(** X10.  What [FixBytes] returns.  Either the bytes it was given, with no
    list of changes, or bytes that [yaml.Marshal] produced, with a list of
    changes that is not empty; an error is either the one of [yaml.Unmarshal]
    on the input or the one of [yaml.Marshal]. *)
Theorem FixBytes_output (ToLower : string -> string)
    (yaml_Unmarshal : string -> option gomap) (yaml_Marshal : gomap -> option string)
    (data : string) (cfg : config.Config) (res : fixer.FixBytesResult) :
  fixer.FixBytes ToLower yaml_Unmarshal yaml_Marshal data cfg = Some res ->
  match res with
  | fixer.Output out changes =>
      (changes = golang.nil_slice /\ out = data)
      \/ (exists (cs : list string) (content : gomap),
            changes = golang.make_slice cs /\ cs <> []
            /\ yaml_Marshal content = Some out)
  | fixer.Error message =>
      (yaml_Unmarshal data = None /\ message = "failed to parse YAML")
      \/ (exists content : gomap,
            yaml_Marshal content = None
            /\ message = "failed to marshal fixed content")
  end.
Proof.
  unfold fixer.FixBytes.
  destruct (yaml_Unmarshal data) as [content|]; [|intros [= <-]; by left].
  destruct (golang.map_get "services" content) as [[| | | | |services]|];
    try (intros [= <-]; by left).
  destruct (fixer.fixServices _ _ _ _) as [[[changes fixed] services']|] eqn:E; [|done].
  cbn. apply fixServices_recorded in E; [|done].
  destruct fixed; cbn.
  - destruct (yaml_Marshal _) as [out|] eqn:Hm; intros [= <-].
    + right. exists changes. eexists. split; [done|]. split; [by apply E|exact Hm].
    + right. eexists. split; [exact Hm|done].
  - intros [= <-]. by left.
Qed.

Lemma FixBytes_output_witness :
  fixer.FixBytes golang.ToLower_ascii
    (fun data => spec.okValue (example.unmarshal data))
    (fun content => spec.okValue (example.marshal content))
    "unsorted" config.NewDefaultConfig
  = Some (fixer.Output "fixed"
            (golang.make_slice [fixer.alphabetizedMessage "web" "environment"]))
  /\ ((golang.make_slice [fixer.alphabetizedMessage "web" "environment"]
       = golang.nil_slice /\ "fixed" = "unsorted")
      \/ (exists (cs : list string) (content : gomap),
            golang.make_slice [fixer.alphabetizedMessage "web" "environment"]
            = golang.make_slice cs
            /\ cs <> []
            /\ spec.okValue (example.marshal content) = Some "fixed")).
Proof.
  split; [reflexivity|].
  apply (FixBytes_output golang.ToLower_ascii
           (fun data => spec.okValue (example.unmarshal data))
           (fun content => spec.okValue (example.marshal content))
           "unsorted" config.NewDefaultConfig
           (fixer.Output "fixed"
              (golang.make_slice [fixer.alphabetizedMessage "web" "environment"]))).
  reflexivity.
Defined.

(** X11.  [Fix] is [FixBytes] between a read and a write.  On a file whose
    bytes can be read, [Fix] panics when [FixBytes] does on those bytes and
    fails when it fails, without writing; when [FixBytes] returns the bytes
    unchanged, [Fix] writes nothing and returns [Fixed = false] with an
    empty list of changes; otherwise [Fix] writes the bytes of [FixBytes] to
    the path of the file and returns [Fixed = true] with its changes, or the
    error of the write. *)
Theorem Fix_as_FixBytes (ToLower : string -> string) (World : Type)
    (os_ReadFile : World -> string -> golang.result string)
    (os_WriteFile : World -> string -> string -> World * option string)
    (yaml_Unmarshal : string -> golang.result gomap)
    (yaml_Marshal : gomap -> golang.result string)
    (file : parser.ComposeFile) (cfg : config.Config) (w : World) (data : string) :
  os_ReadFile w (parser.Path file) = golang.Ok data ->
  let path := parser.Path file in
  let fixed :=
    fixer.Fix ToLower World os_ReadFile os_WriteFile yaml_Unmarshal yaml_Marshal
      file cfg w in
  match fixer.FixBytes ToLower (fun d => spec.okValue (yaml_Unmarshal d))
          (fun c => spec.okValue (yaml_Marshal c)) data cfg with
  | None => fixed = None
  | Some (fixer.Error _) => exists err : string, fixed = Some (w, golang.Err err)
  | Some (fixer.Output out golang.nil_slice) =>
      out = data
      /\ fixed = Some (w, golang.Ok {| fixer.File := path;
                                      fixer.Fixed := false;
                                      fixer.Changes := golang.make_slice [];
                                      fixer.Error_ := None |})
  | Some (fixer.Output out (golang.make_slice changes)) =>
      changes <> []
      /\ fixed
         = Some (match os_WriteFile w path out with
                 | (w', None) =>
                     (w', golang.Ok {| fixer.File := path;
                                       fixer.Fixed := true;
                                       fixer.Changes := golang.make_slice changes;
                                       fixer.Error_ := None |})
                 | (w', Some err) =>
                     (w', golang.Err
                            (golang.wrap ("failed to write fixed file " +:+ path) err))
                 end)
  end.
Proof.
  intros Hread path fixed. subst path fixed. unfold fixer.Fix, fixer.FixBytes.
  cbn zeta. rewrite Hread.
  destruct (yaml_Unmarshal data) as [content|err]; cbn [spec.okValue]; [|by eexists].
  destruct (golang.map_get "services" content) as [[| | | | |services]|]; try done.
  destruct (fixer.fixServices _ _ _ _) as [[[changes fixed] services']|] eqn:E; [|done].
  cbn. apply fixServices_recorded in E; [|done].
  destruct fixed; cbn.
  - destruct (yaml_Marshal _) as [out|err]; cbn [spec.okValue]; [|by eexists].
    split; [by apply E|]. by destruct (os_WriteFile w (parser.Path file) out) as [w' [err|]].
  - split; [done|]. destruct changes; [done|]. by destruct E as [_ E]; discriminate E.
Qed.

Lemma Fix_as_FixBytes_witness :
  example.readFile example.disk "compose.yml" = golang.Ok "unsorted"
  /\ fixer.Fix golang.ToLower_ascii example.World example.readFile example.writeFile
       example.unmarshal example.marshal (example.composeFile "compose.yml")
       config.NewDefaultConfig example.disk
     = Some ([("compose.yml", "fixed"); ("misordered.yml", "misordered")],
             golang.Ok {| fixer.File := "compose.yml";
                          fixer.Fixed := true;
                          fixer.Changes :=
                            golang.make_slice
                              [fixer.alphabetizedMessage "web" "environment"];
                          fixer.Error_ := None |}).
Proof.
  split; [reflexivity|].
  pose proof (Fix_as_FixBytes golang.ToLower_ascii example.World example.readFile
                example.writeFile example.unmarshal example.marshal
                (example.composeFile "compose.yml") config.NewDefaultConfig
                example.disk "unsorted" eq_refl) as H.
  vm_compute in H. destruct H as [_ H]. vm_compute. exact H.
Defined.

(** X12.  [Fix] on a file that needs no alphabetization.  When the special
    fields of every service are in order, [Fix] returns [Fixed = false] and
    no change and leaves the file system as it is, whatever the order of the
    fields of the services. *)
Theorem Fix_leaves_alphabetized_file (ToLower : string -> string) (World : Type)
    (os_ReadFile : World -> string -> golang.result string)
    (os_WriteFile : World -> string -> string -> World * option string)
    (yaml_Unmarshal : string -> golang.result gomap)
    (yaml_Marshal : gomap -> golang.result string)
    (file : parser.ComposeFile) (cfg : config.Config) (w : World)
    (data : string) (content services : gomap) :
  os_ReadFile w (parser.Path file) = golang.Ok data ->
  yaml_Unmarshal data = golang.Ok content ->
  golang.map_get "services" content = Some (VMap services) ->
  (forall n m, (n, VMap m) ∈ services ->
     spec.wellFormed m = true
     /\ spec.comparableEntries cfg m = true
     /\ validator.validateAlphabetization ToLower n (spec.serviceOf n m 0 0) cfg = []) ->
  fixer.Fix ToLower World os_ReadFile os_WriteFile yaml_Unmarshal yaml_Marshal
    file cfg w
  = Some (w, golang.Ok {| fixer.File := parser.Path file;
                          fixer.Fixed := false;
                          fixer.Changes := golang.make_slice [];
                          fixer.Error_ := None |}).
Proof.
  intros Hread Hparse Hservices Hsettled. unfold fixer.Fix. cbn zeta.
  rewrite Hread, Hparse, Hservices.
  destruct (fixServices_settled ToLower cfg services Hsettled [] false services)
    as [services' ->].
  reflexivity.
Qed.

··········

[Exercise details]: Beginning with the line containing "fixed = Some (w, golang.Ok" and ending with the line containing "destruct (yaml_Unmarshal data) as [content|err];", extract those lines exactly from the listing above, and only those.

[Output of the exercise]:
      /\ fixed = Some (w, golang.Ok {| fixer.File := path;
                                      fixer.Fixed := false;
                                      fixer.Changes := golang.make_slice [];
                                      fixer.Error_ := None |})
  | Some (fixer.Output out (golang.make_slice changes)) =>
      changes <> []
      /\ fixed
         = Some (match os_WriteFile w path out with
                 | (w', None) =>
                     (w', golang.Ok {| fixer.File := path;
                                       fixer.Fixed := true;
                                       fixer.Changes := golang.make_slice changes;
                                       fixer.Error_ := None |})
                 | (w', Some err) =>
                     (w', golang.Err
                            (golang.wrap ("failed to write fixed file " +:+ path) err))
                 end)
  end.
Proof.
  intros Hread path fixed. subst path fixed. unfold fixer.Fix, fixer.FixBytes.
  cbn zeta. rewrite Hread.
  destruct (yaml_Unmarshal data) as [content|err]; cbn [spec.okValue]; [|by eexists].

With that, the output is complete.